-- WORK ITEM --
Copy every line of the material exactly as it stands.

-- INFORMATION PROVIDED --
(** Loops that thread a state through the values of a dict. *)
Fixpoint map_values {S V W : Type} (f : S → V → S * W) (s : S) (d : dict string V) : S * dict string W :=
  match d with
  | [] => (s, [])
  | (k, v) :: d' =>
      let '(s1, w) := f s v in
      let '(s2, d2) := map_values f s1 d' in (s2, (k, w) :: d2)
  end.

Definition refresh_cluster (now : float) (d : KVCacheDirectory R) (cluster : ClusterRuntime) :
    KVCacheDirectory R * ClusterRuntime :=
  let cluster_congestion := effective_congestion cluster now in
  let '(d', pools) :=
    map_values (refresh_pool (cl_cluster_id cluster) cluster_congestion now) d (cl_pools cluster) in
  (d', set_pools cluster pools).

Definition refresh (cp : NimbusMeshControlPlane) (now : float) : NimbusMeshControlPlane :=
  let '(d, clusters) := map_values (refresh_cluster now) (cp_cache_directory cp) (cp_clusters cp) in
  cp_update cp d clusters (cp_tenant_stats cp) (cp_policy cp).

(** The stats of a tenant; an absent tenant reads as the default. *)
Definition stats_of (stats : dict string TenantStats) (tenant_id : string) : TenantStats :=
  dget_or new_tenant_stats stats tenant_id.

Definition note_submission (cp : NimbusMeshControlPlane) (r : InferenceRequest) : NimbusMeshControlPlane :=
  let s := stats_of (cp_tenant_stats cp) (req_tenant_id r) in
  cp_update cp (cp_cache_directory cp) (cp_clusters cp)
    (dset (cp_tenant_stats cp) (req_tenant_id r)
       {| ts_submitted := ts_submitted s + 1; ts_completed := ts_completed s;
          ts_total_latency_ms := ts_total_latency_ms s; ts_sla_misses := ts_sla_misses s |})
    (cp_policy cp).

(** ** Fairness *)

Definition total_completed (stats : dict string TenantStats) : Z :=
  fold_right Z.add 0 (map ts_completed (dvalues stats)).

(** The penalty, and the stats with the tenant's entry the lookup creates. *)
Definition _fairness_penalty (cp : NimbusMeshControlPlane) (stats : dict string TenantStats)
    (tenant_id : string) : result (dict string TenantStats * float) :=
  let total := total_completed stats in
  if total =? 0 then Ok (stats, of_lit 0.0%float) else
  let stats' := dtouch new_tenant_stats stats tenant_id in
  actual_share ← int_div (ts_completed (stats_of stats' tenant_id)) total;
  expected_share ← py_div (dget_or (of_lit 1.0%float) (cp_tenant_weights cp) tenant_id)
                     (pymax 0.000000001 (fsum (dvalues (cp_tenant_weights cp))));
  Ok (stats', (pymax 0.0 (actual_share - expected_share) * ec_fairness_strength (cp_config cp))%float).

(** ** [build_candidates] *)

Definition model_supported (pool : PoolRuntime) (model_id : string) : bool :=
  match pool_supported_models pool with
  | [] => true
  | (_ :: _) as models => bool_decide (model_id ∈ models)
  end.

(** The first reason to refuse a pool, [None] when it is available. *)
Definition rejection (cluster_down : bool) (pool : PoolRuntime) (r : InferenceRequest)
    (memory_headroom needed_memory now : float) : option string :=
  if cluster_down then Some "cluster-unavailable"
  else if negb (model_supported pool (req_model_id r)) then Some "unsupported-model"
  else if pool_queue_limit pool <=? inflight_count pool now then Some "queue-limit"
  else if (memory_headroom <? needed_memory)%float then Some "memory-pressure"
  else None.

(** The body of the inner loop. *)
Definition build_candidate (cp : NimbusMeshControlPlane) (r : InferenceRequest) (now : float)
    (cluster : ClusterRuntime) (st : KVCacheDirectory R * dict string TenantStats)
    (pool : PoolRuntime) :
    result (KVCacheDirectory R * dict string TenantStats * CandidatePlacement) :=
  let '(directory, stats) := st in
  let memory_headroom := memory_headroom_gb pool in
  '(directory', (cache_hit_ratio, cache_saved_tokens)) ←
    score directory r (cl_cluster_id cluster) (pool_pool_id pool) now;
  let needed_memory :=
    estimate_request_memory_gb (req_prompt_tokens r) (req_generation_tokens r) (req_model_id r)
      cache_saved_tokens in
  let rejection_reason :=
    rejection (unavailable cluster now) pool r memory_headroom needed_memory now in
  topology_affinity ←
    pool_affinity (cp_topology cp) (cl_cluster_id cluster) (pool_pool_id pool) (req_prompt_tokens r);
  route ← route_cost (cp_topology cp) (cl_cluster_id cluster) (pool_pool_id pool);
  let network_cost := (cl_ingress_cost cluster + route)%float in
  backend ← get_or KeyError (dget backends (pool_backend_name pool));
  let '(projected_prefill_ms, projected_decode_ms) :=
    estimate_latency_ms backend r pool cache_hit_ratio topology_affinity network_cost
      (pool_congestion_score pool) in
  '(stats', fairness_penalty) ← _fairness_penalty cp stats (req_tenant_id r);
  delay ← queue_delay_ms pool now;
  let score_breakdown :=
    [("queue_delay_ms", fround 4 delay); ("cache_hit_ratio", cache_hit_ratio);
     ("topology_affinity", topology_affinity); ("network_cost", fround 4 network_cost);
     ("congestion_score", fround 4 (pool_congestion_score pool));
     ("memory_headroom_gb", fround 4 memory_headroom);
     ("fairness_penalty", fround 4 fairness_penalty)] in
  Ok (directory', stats',
      {| cand_cluster_id := cl_cluster_id cluster; cand_pool_id := pool_pool_id pool;
         cand_backend_name := pool_backend_name pool;
         cand_accelerator_type := pool_accelerator_type pool;
         cand_queue_delay_ms := fround 4 delay;
         cand_projected_prefill_ms := projected_prefill_ms;
         cand_projected_decode_ms := projected_decode_ms;
         cand_expected_cache_hit_ratio := cache_hit_ratio;
         cand_expected_cache_saved_tokens := cache_saved_tokens;
         cand_topology_affinity := topology_affinity; cand_network_cost := fround 4 network_cost;
         cand_congestion_score := fround 4 (pool_congestion_score pool);
         cand_memory_headroom_gb := fround 4 memory_headroom;
         cand_accelerator_cost_per_1m_tokens := pool_cost_per_1m_tokens pool;
         cand_fairness_penalty := fairness_penalty; cand_premium := pool_premium pool;
         cand_available := match rejection_reason with None => true | Some _ => false end;
         cand_rejection_reason := rejection_reason; cand_score_breakdown := score_breakdown |}).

-- YOUR SOLUTION --
(** Loops that thread a state through the values of a dict. *)
Fixpoint map_values {S V W : Type} (f : S → V → S * W) (s : S) (d : dict string V) : S * dict string W :=
  match d with
  | [] => (s, [])
  | (k, v) :: d' =>
      let '(s1, w) := f s v in
      let '(s2, d2) := map_values f s1 d' in (s2, (k, w) :: d2)
  end.

Definition refresh_cluster (now : float) (d : KVCacheDirectory R) (cluster : ClusterRuntime) :
    KVCacheDirectory R * ClusterRuntime :=
  let cluster_congestion := effective_congestion cluster now in
  let '(d', pools) :=
    map_values (refresh_pool (cl_cluster_id cluster) cluster_congestion now) d (cl_pools cluster) in
  (d', set_pools cluster pools).

Definition refresh (cp : NimbusMeshControlPlane) (now : float) : NimbusMeshControlPlane :=
  let '(d, clusters) := map_values (refresh_cluster now) (cp_cache_directory cp) (cp_clusters cp) in
  cp_update cp d clusters (cp_tenant_stats cp) (cp_policy cp).

(** The stats of a tenant; an absent tenant reads as the default. *)
Definition stats_of (stats : dict string TenantStats) (tenant_id : string) : TenantStats :=
  dget_or new_tenant_stats stats tenant_id.

Definition note_submission (cp : NimbusMeshControlPlane) (r : InferenceRequest) : NimbusMeshControlPlane :=
  let s := stats_of (cp_tenant_stats cp) (req_tenant_id r) in
  cp_update cp (cp_cache_directory cp) (cp_clusters cp)
    (dset (cp_tenant_stats cp) (req_tenant_id r)
       {| ts_submitted := ts_submitted s + 1; ts_completed := ts_completed s;
          ts_total_latency_ms := ts_total_latency_ms s; ts_sla_misses := ts_sla_misses s |})
    (cp_policy cp).

(** ** Fairness *)

Definition total_completed (stats : dict string TenantStats) : Z :=
  fold_right Z.add 0 (map ts_completed (dvalues stats)).

(** The penalty, and the stats with the tenant's entry the lookup creates. *)
Definition _fairness_penalty (cp : NimbusMeshControlPlane) (stats : dict string TenantStats)
    (tenant_id : string) : result (dict string TenantStats * float) :=
  let total := total_completed stats in
  if total =? 0 then Ok (stats, of_lit 0.0%float) else
  let stats' := dtouch new_tenant_stats stats tenant_id in
  actual_share ← int_div (ts_completed (stats_of stats' tenant_id)) total;
  expected_share ← py_div (dget_or (of_lit 1.0%float) (cp_tenant_weights cp) tenant_id)
                     (pymax 0.000000001 (fsum (dvalues (cp_tenant_weights cp))));
  Ok (stats', (pymax 0.0 (actual_share - expected_share) * ec_fairness_strength (cp_config cp))%float).

(** ** [build_candidates] *)

Definition model_supported (pool : PoolRuntime) (model_id : string) : bool :=
  match pool_supported_models pool with
  | [] => true
  | (_ :: _) as models => bool_decide (model_id ∈ models)
  end.

(** The first reason to refuse a pool, [None] when it is available. *)
Definition rejection (cluster_down : bool) (pool : PoolRuntime) (r : InferenceRequest)
    (memory_headroom needed_memory now : float) : option string :=
  if cluster_down then Some "cluster-unavailable"
  else if negb (model_supported pool (req_model_id r)) then Some "unsupported-model"
  else if pool_queue_limit pool <=? inflight_count pool now then Some "queue-limit"
  else if (memory_headroom <? needed_memory)%float then Some "memory-pressure"
  else None.

(** The body of the inner loop. *)
Definition build_candidate (cp : NimbusMeshControlPlane) (r : InferenceRequest) (now : float)
    (cluster : ClusterRuntime) (st : KVCacheDirectory R * dict string TenantStats)
    (pool : PoolRuntime) :
    result (KVCacheDirectory R * dict string TenantStats * CandidatePlacement) :=
  let '(directory, stats) := st in
  let memory_headroom := memory_headroom_gb pool in
  '(directory', (cache_hit_ratio, cache_saved_tokens)) ←
    score directory r (cl_cluster_id cluster) (pool_pool_id pool) now;
  let needed_memory :=
    estimate_request_memory_gb (req_prompt_tokens r) (req_generation_tokens r) (req_model_id r)
      cache_saved_tokens in
  let rejection_reason :=
    rejection (unavailable cluster now) pool r memory_headroom needed_memory now in
  topology_affinity ←
    pool_affinity (cp_topology cp) (cl_cluster_id cluster) (pool_pool_id pool) (req_prompt_tokens r);
  route ← route_cost (cp_topology cp) (cl_cluster_id cluster) (pool_pool_id pool);
  let network_cost := (cl_ingress_cost cluster + route)%float in
  backend ← get_or KeyError (dget backends (pool_backend_name pool));
  let '(projected_prefill_ms, projected_decode_ms) :=
    estimate_latency_ms backend r pool cache_hit_ratio topology_affinity network_cost
      (pool_congestion_score pool) in
  '(stats', fairness_penalty) ← _fairness_penalty cp stats (req_tenant_id r);
  delay ← queue_delay_ms pool now;
  let score_breakdown :=
    [("queue_delay_ms", fround 4 delay); ("cache_hit_ratio", cache_hit_ratio);
     ("topology_affinity", topology_affinity); ("network_cost", fround 4 network_cost);
     ("congestion_score", fround 4 (pool_congestion_score pool));
     ("memory_headroom_gb", fround 4 memory_headroom);
     ("fairness_penalty", fround 4 fairness_penalty)] in
  Ok (directory', stats',
      {| cand_cluster_id := cl_cluster_id cluster; cand_pool_id := pool_pool_id pool;
         cand_backend_name := pool_backend_name pool;
         cand_accelerator_type := pool_accelerator_type pool;
         cand_queue_delay_ms := fround 4 delay;
         cand_projected_prefill_ms := projected_prefill_ms;
         cand_projected_decode_ms := projected_decode_ms;
         cand_expected_cache_hit_ratio := cache_hit_ratio;
         cand_expected_cache_saved_tokens := cache_saved_tokens;
         cand_topology_affinity := topology_affinity; cand_network_cost := fround 4 network_cost;
         cand_congestion_score := fround 4 (pool_congestion_score pool);
         cand_memory_headroom_gb := fround 4 memory_headroom;
         cand_accelerator_cost_per_1m_tokens := pool_cost_per_1m_tokens pool;
         cand_fairness_penalty := fairness_penalty; cand_premium := pool_premium pool;
         cand_available := match rejection_reason with None => true | Some _ => false end;
         cand_rejection_reason := rejection_reason; cand_score_breakdown := score_breakdown |}).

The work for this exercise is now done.